Editorial | Bringing down the house

Paulo Coutinho

Paulo Coutinho

First it was the strong winds of the anti-­corruption campaign from the North, blowing away the big red bucks from the VIP tables, which used to be the bread and butter of the local gaming industry. Then came the “irreducible” cap on tables and prospects of a full smoking ban in casinos (although the latter hasn’t played out fully yet).
If that wasn’t enough to bring down the largest gaming economy in the world, in free fall for 14 months in a row, Xi and his peers last week depreciated the yuan over 3 percent in 3 days. Although reputable economists say that only a 10 percentage-­point devaluation would have a real impact on gaming receipts, the word on The Street is: it will probably get there.
And then, what?
Comes August – month 8 in the Gregorian calendar. The Chinese superstitious numerology decided to mess with the house too.
“We believe part of the weakness [in August] is due to lower-than-normal hold rate.
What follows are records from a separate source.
(* ===== verification/BoardTree.v ===== *)
(** Boards inside boards and whole boards (src/task.rs): the searches that
    descend into subtask boards, the scope of the board lock, and the operations
    that create, convert and link boards. *)
From S2P Require Import Prelude Text TextLemmas.
From S2P Require Import Markers TaskNotes Metadata TaskEntry.
From S2P Require Import Files Board.

(** ** The lock of a board *)

Definition get_tasks_dir (root : path) : path := root ++ [str "tasks"].

(** The path up to the last directory named [tasks] on it, or the whole path. *)
Fixpoint tasks_ancestor (p : path) : option path :=
  match p with
  | [] => None
  | x :: p' =>
      match tasks_ancestor p' with
      | Some q => Some (x :: q)
      | None => if x == str "tasks" then Some [x] else None
      end
  end.
Definition lock_scope (board_dir : path) : path := default board_dir (tasks_ancestor board_dir).

(** FNV-1a on 64 bits. *)
Definition fnv1a (bytes : list N) : N :=
  foldl (fun hash byte => (N.lxor hash byte * 1099511628211) mod 18446744073709551616)%N
    14695981039346656037%N bytes.

(** ** Early exit *)

Fixpoint find_in {A B} (f : A -> io (option B)) (l : list A) : io (option B) :=
  match l with
  | [] => ret None
  | a :: l' =>
      do! found := f a in
      match found with
      | Some b => ret (Some b)
      | None => find_in f l'
      end
  end.

(** The board of a folder task that has one. *)
Definition subtask_board (task : TaskEntry) : option path :=
  if has_subtasks task then
    match source task with PathSource p true => Some p | _ => None end
  else None.

Section Tree.
Context (U : UnicodeCase).

(** The recursion descends one directory at a time; [fuel] bounds the depth and
    [DepthExceeded] is proved not to happen when it covers the tree. *)
Fixpoint task_for_codex_session_in_board_matching (fuel : nat) (board_dir : path)
    (session_id : text) (recover_displaced_marker : bool) : io (option (TaskStatus * TaskEntry)) :=
  match fuel with
  | O => fail DepthExceeded
  | S fuel' =>
      find_in (fun status =>
        do! entries := read_task_entries U board_dir status in
        find_in (fun task =>
          let task_session_id :=
            if recover_displaced_marker
            then recoverable_codex_session_id_from_task_content (content task)
            else codex_session_id_from_task_content (content task) in
          if task_session_id == Some session_id then ret (Some (status, task))
          else
            match subtask_board task with
            | Some p =>
                task_for_codex_session_in_board_matching fuel' p session_id recover_displaced_marker
            | None => ret None
            end) entries) Status.SESSION_SEARCH_ORDER
  end.

(** The whole tree is enough fuel. *)
Definition search_fuel (s : node) : nat := S (depth s).

Definition task_for_codex_session_in_board (board_dir : path) (session_id : text)
    : io (option (TaskStatus * TaskEntry)) := fun s =>
  task_for_codex_session_in_board_matching (search_fuel s) board_dir session_id true s.

Definition task_status_for_codex_session_in_board (board_dir : path) (session_id : text)
    : io (option TaskStatus) :=
  do! found := task_for_codex_session_in_board board_dir session_id in ret (fst <$> found).

Definition terminal_task_for_codex_session_in_board (board_dir : path) (session_id : text)
    : io (option (TaskStatus * TaskEntry)) := fun s =>
  task_for_codex_session_in_board_matching (search_fuel s) board_dir session_id false s.

(** Work a manual session claims, on the board or below it. *)
Fixpoint board_has_manual_task_matching (fuel : nat) (board_dir : path) (session : option text)
    : io (option unit) :=
  match fuel with
  | O => fail DepthExceeded
  | S fuel' =>
      find_in (fun status =>
        do! entries := read_task_entries U board_dir status in
        find_in (fun task =>
          if task_content_is_manual (content task)
             && match session with
                | Some session =>
                    recoverable_codex_session_id_from_task_content (content task) == Some session
                | None => true
                end
          then ret (Some tt)
          else
            match subtask_board task with
            | Some p => board_has_manual_task_matching fuel' p session
            | None => ret None
            end) entries) [Backlog; Todo; Doing]
  end.

Definition board_has_manual_task (board_dir : path) : io bool := fun s =>
  (do! found := board_has_manual_task_matching (search_fuel s) board_dir None in
   ret (negb (found == None))) s.
Definition board_has_manual_session (board_dir : path) (session : text) : io bool := fun s =>
  (do! found := board_has_manual_task_matching (search_fuel s) board_dir (Some session) in
   ret (negb (found == None))) s.

(** [contains_marker]: every file of the tree is searched. *)
Fixpoint contains_marker (marker : text) (n : node) : bool :=
  match n with
  | File contents _ => contains marker contents
  | Dir es => map_fold (fun _ m found => contains_marker marker m || found) false es
  end.

Definition task_tree_contains_session_marker (board_dir : path) (session_id : text) : io bool := fun s =>
  match get board_dir s with
  | Some n => (Ok (contains_marker (CODEX_TASK_SESSION_PREFIX ++ session_id) n), s)
  | None => (Err Io, s)
  end.

Definition read_tasks_in_board (board_dir : path) (status : TaskStatus) : io (list text) :=
  do! entries := read_task_entries U board_dir status in
  ret ((fun entry => str "- " ++ task_display_text entry) <$> entries).

(** ** Creating and converting boards *)

Definition ensure_existing_board (root : path) : io bool :=
  let tasks_dir := get_tasks_dir root in
  do! present := look (exists_path tasks_dir) in
  if negb present then ret false
  else
    do! directory := look (is_dir tasks_dir) in
    if negb directory then fail Io
    else
      do! has_status_store := look (board_has_any_status_store tasks_dir) in
      if negb has_status_store then ret false
      else do! _ := ensure_board_store tasks_dir in ret true.

Definition init_status (tasks_dir : path) (directory_mode : bool) (status : TaskStatus) : io unit :=
  let dir_path := tasks_dir ++ [Status.as_str status] in
  let file_path := tasks_dir ++ [Status.filename status] in
  do! directory := look (is_dir dir_path) in
  do! file := look (exists_path file_path) in
  if directory || file then ret tt
  else if directory_mode then create_dir_all dir_path
  else write_file file_path (Status.header status).

Definition init_tasks (root : path) (folders : bool) : io unit :=
  let tasks_dir := get_tasks_dir root in
  do! tasks_dir_existed := look (exists_path tasks_dir) in
  do! _ := (if tasks_dir_existed then ret tt else create_dir_all tasks_dir) in
  do! directory_mode := look (fun s =>
    folders || existsb (fun status => is_dir (tasks_dir ++ [Status.as_str status]) s) TASK_STATUSES) in
  for_each (init_status tasks_dir directory_mode) TASK_STATUSES.

(** The tasks of a Markdown file become files of [dir_path], and the file is kept
    under another name. *)
Definition import_markdown (dir_path board_dir file_path : path) (entries : list TaskEntry)
    (backup_name : text) : io path :=
  do! _ := for_each (fun entry => insert_content_into_directory U dir_path None (content entry))
             entries in
  do! backup_path := look (unique_child_path board_dir backup_name) in
  do! _ := rename file_path backup_path in
  ret backup_path.

Definition convert_archive_to_directory (archive_file : path) : io path :=
  let board_dir := parent archive_file in
  let archive_name := default [] (file_name archive_file) in
  let archive_dir := board_dir ++ [file_stem archive_name] in
  do! _ := create_dir_all archive_dir in
  do! entries := read_markdown_entries archive_file in
  do! _ := import_markdown archive_dir board_dir archive_file entries (archive_name ++ str ".bak") in
  ret archive_dir.

Inductive ExpansionSummary :=
| AlreadyDirectory (status : TaskStatus) (dir : path)
| Expanded (status : TaskStatus) (dir backup : path) (task_count : nat).

Definition expand_status_for_command (board_dir : path) (status : TaskStatus) : io ExpansionSummary :=
  do! _ := ensure_board_store board_dir in
  let dir_path := board_dir ++ [Status.as_str status] in
  do! directory := look (is_dir dir_path) in
  if directory then ret (AlreadyDirectory status dir_path)
  else
    let file_path := board_dir ++ [Status.filename status] in
    do! entries := read_markdown_entries file_path in
    do! _ := create_dir_all dir_path in
    do! backup_path := import_markdown dir_path board_dir file_path entries
                         (Status.filename status ++ str ".bak") in
    ret (Expanded status dir_path backup_path (length entries)).

(** [fs::remove_dir] of an empty directory, its error ignored. *)
Definition remove_empty_dir (p : path) (s : node) : node :=
  match get p s with
  | Some (Dir es) => if es == ∅ then put p None s else s
  | _ => s
  end.

Definition file_into_board (status_dir source_path : path) (index : nat) : io unit :=
  let preferred_name := file_stem (default (str "task") (file_name source_path)) in
  do! task_dir := look (unique_child_path status_dir preferred_name) in
  do! _ := create_dir task_dir in
  let detail_path := task_dir ++ [default [] (head TASK_DETAIL_FILES)] in
  do! _ := (fun s => match rename source_path detail_path s with
                     | (Ok tt, s') => (Ok tt, s')
                     | (Err e, s') => (Err e, remove_empty_dir task_dir s')
                     end) in
  do! _ := ensure_board_store task_dir in
  reorder_path_in_directory U status_dir task_dir index.

Definition ensure_subtask_board_after_lock (board_dir : path) (status : TaskStatus)
    (parent_task_index : nat) : io path :=
  do! status_dir := convert_status_to_directory U board_dir status in
  do! entry := task_entry_at U board_dir status parent_task_index in
  do! task_dir :=
    match source entry with
    | PathSource p true => ret p
    | PathSource p false =>
        do! _ := file_into_board status_dir p (parent_task_index - 1) in
        do! entry := task_entry_at U board_dir status parent_task_index in
        match source entry with
        | PathSource p true => ret p
        | _ => fail StorageChanged
        end
    | MarkdownLine _ => fail StorageChanged
    end in
  do! _ := ensure_board_store task_dir in
  ret task_dir.

(** ** Linking a task to a conversation *)

Definition attach_codex_session_to_task_after_lock (project_root : path) (status : TaskStatus)
    (entry : TaskEntry) (session_id : text) : io text :=
  let board_dir := get_tasks_dir project_root in
  do! found := task_for_codex_session_in_board board_dir session_id in
  match found with
  | Some (_, existing) =>
      if (source existing =! source entry)
         || (codex_session_id_from_task_content (content existing) == Some session_id)
      then ret (content existing)
      else
        let linked := task_content_with_codex_session (content existing) session_id in
        do! _ := write_task_entry_content board_dir status existing linked in
        ret linked
  | None =>
      do! entries := read_task_entries U board_dir status in
      match List.find (fun current => source current == source entry) entries with
      | None => fail StorageChanged
      | Some current =>
          if content current =! content entry then fail ContentChanged
          else
            let unowned :=
              match recoverable_codex_session_id_from_task_content (content current) with
              | Some owner => owner == session_id
              | None => true
              end in
            if negb unowned then fail BelongsToOtherSession
            else
              let linked := task_content_with_codex_session (content current) session_id in
              do! _ := write_task_entry_content board_dir status current linked in
              ret linked
      end
  end.
End Tree.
The hold-adjusted ADR [average daily run] would have been about MOP580 million,” analysts Vitaly Umansky, Simon Zhang and Bo Wen from Sanford C. Bernstein said by mid-month number 8.
“Hold rate” is a euphemism for “luck”. It usually favors the house. Lately, however, the house seems to be… less lucky. And apparently, it didn’t start in August.
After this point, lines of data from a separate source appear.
Lemma any_dependency_spec (f : Task -> gset text -> option (bool * gset text)) ids seen b seen' :
  (forall x u seen b seen', resolves x u -> f u seen = Some (b, seen') ->
     if b then needs u i else explored (depends_on (t_meta u)) seen seen') ->
  any_dependency f sn i ids seen = Some (b, seen') ->
  if b then exists d, d ∈ ids /\ (d = i \/ exists u, resolves d u /\ needs u i)
  else explored ids seen seen'.
Proof.
  intros Hf. revert seen. induction ids as [|d ids IH]; intros seen; simpl.
  { intros [= <- <-]. split; [done|]. set_solver. }
  case_bool_decide as Hdi.
  { intros [= <- <-]. exists d. split; [by left|by left]. }
  assert (Hnext : forall seen0, any_dependency f sn i ids seen0 = Some (b, seen') ->
    d ∈ seen0 -> seen ⊆ seen0 ->
    (forall x, x ∈ seen0 -> x ∉ seen ->
       forall u, resolves x u -> forall k, k ∈ depends_on (t_meta u) -> k <> i /\ k ∈ seen0) ->
    if b then exists d0, d0 ∈ d :: ids /\ (d0 = i \/ exists u, resolves d0 u /\ needs u i)
    else explored (d :: ids) seen seen').
  { intros seen0 Hany Hd Hsub Hclosed. specialize (IH seen0 Hany). destruct b.
    - destruct IH as (d0 & Hd0 & Hrest). exists d0. split; [by right|done].
    - destruct IH as (Hsub' & Hids & Hnew). split; [by etrans|]. split.
      + intros k [->|Hk]%elem_of_cons; [split; [done|by apply Hsub']|by apply Hids].
      + intros x Hx Hnx u Hu k Hk. destruct (decide (x ∈ seen0)) as [Hx0|Hx0].
        * destruct (Hclosed x Hx0 Hnx u Hu k Hk) as [Hki Hk0]. split; [done|by apply Hsub'].
        * by eapply Hnew. }
  case_bool_decide as Hseen.
  { intros Hany. apply (Hnext seen); [done|done|done|]. intros x Hx Hnx. done. }
  destruct (referenced sn d) as [u|e] eqn:Hu.
  - destruct (f u ({[d]} ∪ seen)) as [[[] seen1]|] eqn:Hfu; [intros [= <- <-]| |done].
    + exists d. split; [by left|right]. exists u. split; [done|]. by apply (Hf d u _ _ _ Hu Hfu).
    + intros Hany. destruct (Hf d u _ _ _ Hu Hfu) as (Hsub & Hids & Hnew).
      apply (Hnext seen1); [done|set_solver|set_solver|].
      intros x Hx Hnx v Hv k Hk. destruct (decide (x = d)) as [->|Hxd].
      * rewrite (resolves_unique d v u) in Hk by done. by apply Hids.
      * eapply Hnew; eauto. set_solver.
  - intros Hany. apply (Hnext ({[d]} ∪ seen)); [done|set_solver|set_solver|].
    intros x Hx Hnx v Hv. assert (x = d) as -> by set_solver. unfold resolves in Hv. congruence.
Qed.

Lemma task_depends_on_spec fuel t seen b seen' :
  task_depends_on fuel sn i t seen = Some (b, seen') ->
  if b then needs t i else explored (depends_on (t_meta t)) seen seen'.
Proof.
  revert t seen b seen'. induction fuel as [|fuel IH]; [done|]. intros t seen b seen' Hany.
  simpl in Hany. apply any_dependency_spec in Hany; [|intros x u s b' s' _; apply IH].
  destruct b; [|done]. destruct Hany as (d & Hd & [->|(u & Hu & Hn)]).
  - by apply needs_direct.
  - by eapply needs_from_dependency.
Qed.

Lemma any_dependency_fuel (f : Task -> gset text -> option (bool * gset text)) ids seen n :
  (forall x u seen seen', resolves x u -> f u seen = Some (false, seen') -> seen ⊆ seen') ->
  (forall x u seen, resolves x u -> size (named_ids ∖ seen) < n -> f u seen <> None) ->
  size (named_ids ∖ seen) <= n -> any_dependency f sn i ids seen <> None.
Proof.
  intros Hmono Hf. revert seen. induction ids as [|d ids IH]; intros seen Hn; simpl; [done|].
  case_bool_decide; [done|]. case_bool_decide as Hseen; [by apply IH|].
  assert (Hle : size (named_ids ∖ ({[d]} ∪ seen)) <= size (named_ids ∖ seen)).
  { apply subseteq_size. set_solver. }
  destruct (referenced sn d) as [u|] eqn:Hu; [|apply IH; lia].
  assert (Hlt : size (named_ids ∖ ({[d]} ∪ seen)) < size (named_ids ∖ seen)).
  { apply subset_size. apply resolves_named in Hu. set_solver. }
  destruct (f u ({[d]} ∪ seen)) as [[[] seen1]|] eqn:Hfu; [done| |].
  - apply IH. pose proof (Hmono d u _ _ Hu Hfu) as Hsub.
    assert (size (named_ids ∖ seen1) <= size (named_ids ∖ ({[d]} ∪ seen))); [|lia].
    apply subseteq_size. set_solver.
  - exfalso. revert Hfu. eapply Hf; [done|lia].
Qed.

Lemma task_depends_on_fuel fuel t seen :
  size (named_ids ∖ seen) < fuel -> task_depends_on fuel sn i t seen <> None.
Proof.
  revert t seen. induction fuel as [|fuel IH]; intros t seen Hlt; [lia|]. simpl.
  apply any_dependency_fuel with (n := fuel); [|intros x u s _; apply IH|lia].
  intros x u s s' _ Hu. by apply task_depends_on_spec in Hu as (Hsub & _).
Qed.

(** The search decides whether the task needs [i]. *)
Lemma depends_on_id_spec t :
  exists b, depends_on_id sn t i = Some b /\ (b = true <-> needs t i).
Proof.
  pose proof (task_depends_on_fuel (graph_fuel sn) t ∅) as Hfuel.
  pose proof (task_depends_on_spec (graph_fuel sn) t ∅) as Hspec.
  assert (Hlt : size (named_ids ∖ ∅) < graph_fuel sn).
  { rewrite difference_empty_L. unfold graph_fuel. pose proof named_ids_size. lia. }
  specialize (Hfuel Hlt). unfold depends_on_id.
  destruct (task_depends_on _ sn i t ∅) as [[b seen']|]; [|done]. exists b. split; [done|].
  specialize (Hspec b seen' eq_refl). destruct b; [done|]. split; [done|]. intros Hn. exfalso.
  destruct Hspec as (_ & Hdeps & Hclosed).
  assert (Hall : forall j, needs t j -> j <> i /\ j ∈ seen').
  { induction 1 as [j Hj|j u k _ [_ Hj] Hu Hk]; [by apply Hdeps|].
    eapply Hclosed; [exact Hj|set_solver|done..]. }
  by destruct (Hall i Hn).
Qed.
End DependsOn.
End Graph.

(** ** Paths *)

(** The names between the slashes. *)
Definition components (a : text) : list text := split_char 47 (normalized_path a).

Lemma inside_spec a b : inside a b = true <-> exists r, a = b ++ 47%N :: r.
Proof.
  unfold inside. destruct (strip_prefix b a) as [rest|] eqn:Hp.
  - apply strip_prefix_spec in Hp as ->. destruct rest as [|c rest]; cbn [starts_with_char].
    + split; [done|]. intros [r Hr]. apply (f_equal length) in Hr. rewrite !length_app in Hr.
      cbn in Hr. lia.
    + rewrite N.eqb_eq. split; [intros <-; by exists rest|]. intros [r Hr].
      by apply app_inv_head in Hr as [= -> _].
  - split; [done|]. intros [r ->]. by rewrite strip_prefix_app in Hp.
Qed.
“Among the complaints from Galaxy was that it ‘played unlucky’ in its gaming operations […] Last quarter alone unlucky hands caused a HKD335m loss,” Fast FT analysts wrote yesterday after Mr Lui and company presented their first-half interim report in Hong Kong.
So, in other words, HKD335 million was pocketed last quarter by Galaxy patrons. Good for them! (And if you really look into it, it wasn’t such a bad deal for Galaxy either: it was, indeed, a great, however costly, marketing investment.)
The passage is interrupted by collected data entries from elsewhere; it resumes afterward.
(* ===== verification/Surroundings.v ===== *)
(** What the program's operations ask of their surroundings: other crates'
    functions, and the answers of Git, of services and of the operating system. *)
From S2P Require Import Prelude Sql AgentTypes Store Text Metadata TaskEntry Files Board World.

(** ** JSON values, as serde_json presents them *)

Inductive json :=
| JNull
| JBool (b : bool)
| JNat (n : N)
| JNumber (other : text)
| JString (s : text)
| JArray (items : list json)
| JObject (fields : list (text * json)).

Fixpoint field (key : text) (fields : list (text * json)) : option json :=
  match fields with
  | [] => None
  | (k, v) :: rest => if k == key then Some v else field key rest
  end.

(** [Value::get]. *)
Definition json_get (key : text) (j : json) : option json :=
  match j with JObject fields => field key fields | _ => None end.
Definition as_object (j : json) : option (list (text * json)) :=
  match j with JObject fields => Some fields | _ => None end.
Definition as_text (j : json) : option text := match j with JString s => Some s | _ => None end.
Definition as_bool (j : json) : option bool := match j with JBool b => Some b | _ => None end.
Definition as_u64 (j : json) : option N := match j with JNat n => Some n | _ => None end.
Definition json_is_null (j : json) : bool := match j with JNull => true | _ => false end.

Definition of_option (o : option text) : json :=
  match o with Some s => JString s | None => JNull end.

(** ** Running Git

    A command runs in the project's directory, with arguments, possibly on a
    private index (named by the command that made it) and a private worktree,
    with variables and an input. [checkout] is what it wrote into the private
    worktree. *)

Record git_command := mkGit {
  g_root : path; g_args : list text; g_index : option nat; g_worktree : option node;
  g_env : list (text * text); g_input : option text
}.

(** [stdout] is absent when it is not UTF-8. *)
Record git_output := mkOutput { exit_code : option Z; stdout : option text; checkout : node }.

(** The answer to the [n]-th command, or none when Git cannot be started. *)
Definition git_oracle := nat -> git_command -> option git_output.

(** ** The surroundings *)

Record Surroundings := mkSurroundings {
  unicode : UnicodeCase;
  to_json : Metadata -> text;
  from_json : text -> option Metadata;
  json_print : json -> text;
  json_parse : text -> option json;
  uuid_parses : text -> bool;
  evidence_json : text -> option text -> Scope -> list text -> text;
  uuid_v5 : text -> text;
  git_status : path -> node -> option string;
  git : git_oracle;
  (** The registry file exists, and the schema change it waits for. *)
  registry_exists : bool;
  pending_migration_version : option Z;
  log_proves_git_off : string -> bool;
  (** [agent_timestamp_seconds] after so many Git commands. *)
  clock : nat -> Z;
  own_pid : Z;
  local_process_is_running : Z -> option bool;
  (** [drain_agent_worker_service]: the service manager's answer. *)
  drain_worker : string -> option bool;
  (** Whether the lock of a repository's finalization is granted to an owner. *)
  finalization_lock : nat -> path -> text -> bool
}.

Section Clock.
Context (E : Surroundings).

Definition agent_timestamp_seconds : wio Z := fun w => (Ok (clock E (git_runs w)), w).
Definition agent_timestamp : wio string := fun w => (Ok (dec (clock E (git_runs w))), w).
Definition agent_timestamp_after (seconds : Z) : wio string := fun w =>
  let at_ := (clock E (git_runs w) + seconds)%Z in
  (Ok (dec (if (at_ <=? i64_max)%Z then at_ else clock E (git_runs w))), w).

Definition acquire_finalization (root : path) (owner : text) : wio unit := fun w =>
  ensure (finalization_lock E (git_runs w) root owner) GitError w.
End Clock.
All things told, though, things aren’t looking pretty.
Profits for the big-six shrank on average over 40 percent in the semester, with Galaxy championing the decline with a staggering 66 percent fall, exposing its higher reliance on the junket/VIP business, which took the biggest hit over the last year or so.
Concomitantly, Macau stocks lost 40-60 percent in market value this year. And yesterday Daiwa analysts, the darkest of them all when it comes to Macau, accentuated their usually bearish outlook by downgrading gaming stocks to “sell”.
The house always wins? Perhaps, but as Lawrence the son of Ho put it the other day, gaming, the backbone of Macau’s economy, needs a helping hand.